Merge the two rows and the two columns. We can designate this node by the number 5, leaving numbers 0 through 4 free for the leaf nodes. For each element in the new row, calculate its value as the average of the original distances, weighted by the number of taxa below the corresponding nodes. For example, when calculating the distance from 5 to B, the original distances are 1.03 (C to B) and 1.44 (D to B).

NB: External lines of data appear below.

(** ** customRequest *)

(** C7, amended: for a non-empty endpoint and options that are absent or an
    object, [customRequest] issues one request and no other, whatever
    becomes of it, and never changes the instance (no refresh, no retry).
    The request goes to the base URL followed by the endpoint, with a slash
    put in front when the endpoint has none, and carries the [Client-ID]
    and bearer [Authorization] headers merged with the caller's headers, a
    header of the caller replacing the injected one of the same name.  When
    the body of the answer is JSON text (and not [null] if the status is
    400 or more), the parsed body is returned, or handed to the callback,
    a status of 400 or more adding one line to the console log and nothing
    else.  A body that [JSON.parse] refuses throws its SyntaxError instead,
    a [null] body at a status of 400 or more throws a TypeError, and a
    request that fails throws an Error; nothing is logged then. *)
Theorem customRequest_passthrough endpoint options callback m :
  endpoint <> "" ->
  options <> NotAnObject ->
  callback <> NotCallable ->
  let path := if starts_with_slash endpoint then endpoint
              else "/" +:+ endpoint in
  let l := match options with
           | Object l => l
           | _ => fresh (dom (heap m))
           end in
  let caller := match options with
                | Object l => heap m !!! l
                | _ => []
                end in
  let injected :=
    [("Client-ID", client_id (self m));
     ("Authorization", JStr ("Bearer " +:+ ToString (access_token (self m))))] in
  let given := default JUndefined (obj_get "headers" caller) in
  let url := base (self m) +:+ path in
  let sent :=
    obj_set "simple" (JBool false)
      (obj_set "resolveWithFullResponse" (JBool true)
         (obj_set "headers" (JObj (obj_assign injected (own_enumerable given)))
            (obj_set "url" (JStr url) caller))) in
  let after extra :=
    Machine (self m) (<[l := sent]> (heap m)) (S (requests m))
            (trace m ++ [Request sent] ++ extra) in
  let run := customRequest JSON_parse_text network (JStr endpoint) options
                           callback m in
  match network (requests m) sent with
  | Rejected err => run = (Throw (Error (exn_to_string err)), after [])
  | Resolved r =>
      match JSON_parse_text (ToString (body r)) with
      | inr msg => run = (Throw (SyntaxError msg), after [])
      | inl parsed =>
          if (400 <=? statusCode r)%Z && nullish parsed
          then snd run = after []
               /\ exists msg, fst run = Throw (TypeError msg)
          else run
               = (match callback with
                  | NoCallback => Ret parsed
                  | _ => Ret JUndefined
                  end,
                  after
                    ((if (400 <=? statusCode r)%Z
                      then [ConsoleLog
                              ("Custom request to " +:+ url +:+ " failed:"
                                 +:+ nl +:+ pretty (statusCode r) +:+ " "
                                 +:+ statusMessage r +:+ ": "
                                 +:+ ToString (prop_value parsed "message")
                                 +:+ nl)]
                      else [])
                       ++ match callback with
                          | Function f =>
                              [Invoke f [ArgValue parsed; ArgResponse r]]
                          | _ => []
                          end)%list)
      end
  end
  /\ self (snd run) = self m
  /\ requests (snd run) = S (requests m)
  /\ starts_with_slash path = true
  /\ obj_get "url" sent = Some (JStr url)
  /\ exists headers,
       obj_get "headers" sent = Some (JObj headers)
       /\ (given = JUndefined -> headers = injected)
       /\ (forall theirs, given = JObj theirs -> NoDup theirs.*1 ->
           forall k, obj_get k headers
                     = match obj_get k theirs with
                       | Some v => Some v
                       | None => obj_get k injected
                       end).
Proof.
  intros Hendpoint Hoptions Hcallback. cbv zeta.
  set (path := if starts_with_slash endpoint then endpoint
               else "/" +:+ endpoint).
  set (caller := match options with Object l => heap m !!! l | _ => [] end).
  set (injected := [("Client-ID", client_id (self m)); _]).
  set (sent := obj_set "simple" _ _).
  assert (default JUndefined (obj_get "url" sent)
          = JStr (base (self m) +:+ path)) as Hurl.
  { unfold sent. rewrite !obj_get_set_ne by discriminate.
    by rewrite obj_get_set_eq. }
  assert (customRequest JSON_parse_text network (JStr endpoint) options
                        callback m
          = (let* response := catch (request network sent)
                                    (fun err => _error (exn_to_string err)) in
             let* body := JSON_parse JSON_parse_text (body response) in
             when (400 <=? statusCode response)%Z
                  (let* message := get_prop body "message" in
                   log (ConsoleLog
                          ("Custom request to "
                             +:+ ToString (default JUndefined
                                                   (obj_get "url" sent))
                             +:+ " failed:" +:+ nl
                             +:+ pretty (statusCode response) +:+ " "
                             +:+ statusMessage response +:+ ": "
                             +:+ ToString message +:+ nl)));;
             if cb_truthy callback
             then invoke callback [ArgValue body; ArgResponse response];;
                  ret JUndefined
             else ret body)
              (Machine (self m)
                       (<[match options with
                          | Object l => l
                          | _ => fresh (dom (heap m))
                          end := sent]> (heap m))
                       (requests m) (trace m))) as Hrun.
  { unfold customRequest.
    apply String.eqb_neq in Hendpoint. rewrite Hendpoint, bind_ret.
    cbv zeta. rewrite bind_this. fold path.
    destruct options as [| | l0]; [| congruence |].
    - rewrite bind_alloc, bind_deref. cbn [self heap requests trace].
      rewrite lookup_total_insert_eq.
      rewrite !(obj_get_set_ne "headers" "url") by discriminate.
      fold injected. fold sent.
      rewrite bind_store. cbn [self heap requests trace].
      by rewrite insert_insert_eq.
    - rewrite bind_ret, bind_deref.
      rewrite !(obj_get_set_ne "headers" "url") by discriminate.
      fold caller. fold injected. fold sent.
      by rewrite bind_store. }
  rewrite Hrun, Hurl. cbn [ToString]. clear Hrun.
  split_and!.
  - destruct (network (requests m) sent) as [r | err] eqn:Hnet.
    + rewrite (fetch_resolved_at network _ _ _ _ _ _ _ Hnet).
      destruct (JSON_parse_text (ToString (body r))) as [parsed | msg]
        eqn:Hparse.
      * rewrite (bind_JSON_parse JSON_parse_text _ _ _ _ Hparse).
        destruct (400 <=? statusCode r)%Z; cbn [andb when].
        -- destruct (nullish parsed) eqn:Hnn.
           ++ rewrite !bind_assoc, (bind_get_prop_nullish _ _ _ _ Hnn).
              split; [reflexivity | eexists; reflexivity].
           ++ rewrite !bind_assoc, (bind_get_prop _ _ _ _ Hnn), bind_log.
              destruct callback; try congruence; cbn;
                rewrite <- ?app_assoc; reflexivity.
        -- rewrite bind_ret.
           destruct callback; try congruence; cbn;
             rewrite <- ?app_assoc, ?app_nil_r; reflexivity.
      * rewrite (bind_JSON_parse_fails JSON_parse_text _ _ _ _ Hparse).
        reflexivity.
    + unfold bind at 1, catch at 1, request. cbn [requests]. rewrite Hnet.
      reflexivity.
  - unfold bind, catch, request, JSON_parse, get_prop, when, log, invoke,
      call_non_function, _error, throw, ret.
    cbn [self heap requests trace].
    destruct (network (requests m) sent) as [r | err]; cbn; [| reflexivity].
    destruct (JSON_parse_text (ToString (body r))) as [parsed | msg]; cbn;
      [| reflexivity].
    destruct (400 <=? statusCode r)%Z; cbn;
      try (destruct (nullish parsed); cbn); destruct callback; reflexivity.
  - unfold bind, catch, request, JSON_parse, get_prop, when, log, invoke,
      call_non_function, _error, throw, ret.
    cbn [self heap requests trace].
    destruct (network (requests m) sent) as [r | err]; cbn; [| reflexivity].
    destruct (JSON_parse_text (ToString (body r))) as [parsed | msg]; cbn;
      [| reflexivity].
    destruct (400 <=? statusCode r)%Z; cbn;
      try (destruct (nullish parsed); cbn); destruct callback; reflexivity.
  - unfold path. destruct endpoint as [| c s]; [congruence |]. cbn.
    destruct (Ascii.eqb c "/") eqn:E; cbn; trivial.
  - unfold sent. rewrite !obj_get_set_ne by discriminate.
    apply obj_get_set_eq.
  - eexists. split; [| split].
    + unfold sent. rewrite !obj_get_set_ne by discriminate.
      apply obj_get_set_eq.
    + intros ->. reflexivity.
    + intros theirs -> Hnodup k. cbn [own_enumerable].
      destruct (obj_get k theirs) as [v |] eqn:Hk.
      * by apply obj_get_assign_present.
      * by apply obj_get_assign_absent.
Qed.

There is one taxon (C) below the corresponding node for row C, and one taxon (D) below the corresponding node for D.

The new distance is therefore (1.03 × 1 / 2) + (1.44 × 1 / 2) = 1.23. Filling the rest of the new row and column in:

  A B 5 E
A 0.00 0.89 1.21 1.21
B 0.89 0.00 1.23 1.21
5 1.21 1.23 0.00 0.96
E 1.21 1.21 0.96 0.00

The lowest off-diagonal value is now 0.89, so we will merge A and B. The height of the A–B node will be 0.5 × 0.89 = 0.44. Merge the A and B rows and columns using their weighted averages, like before:

  6 5 E
6 0.00 1.22 1.21
5 1.22 0.00 0.96
E 1.21 0.96 0.00

The lowest off-diagonal value is now 0.96, so we will merge E and the internal node 5. The new node height will be 0.48. Calculating the new distance matrix nicely demonstrates how weighting is used. There is one taxon (E) below the corresponding node for row E, and two taxa (C and D) below the corresponding node for row 5. The distance from 6 to 7 will be the average of the original distances weighted by their taxon counts = (1.21 × 1 / 3) + (1.22 × 2 / 3) = 1.22.

  6 7
6 0.00 1.22
7 1.22 0.00

The root node height will therefore be 1.22 × 0.5 = 0.61. You can see how the tree is constructed from the bottom up:

UPGMA steps

WPGMA is the same as UPGMA, except when shrinking the distance matrices, the new row and column values are no longer weighted by the number of taxa. Yes that’s right, Unweighted PGMA is based on weighted averages, and Weighted PGMA is based on unweighted averages. Good luck remembering this confusing difference!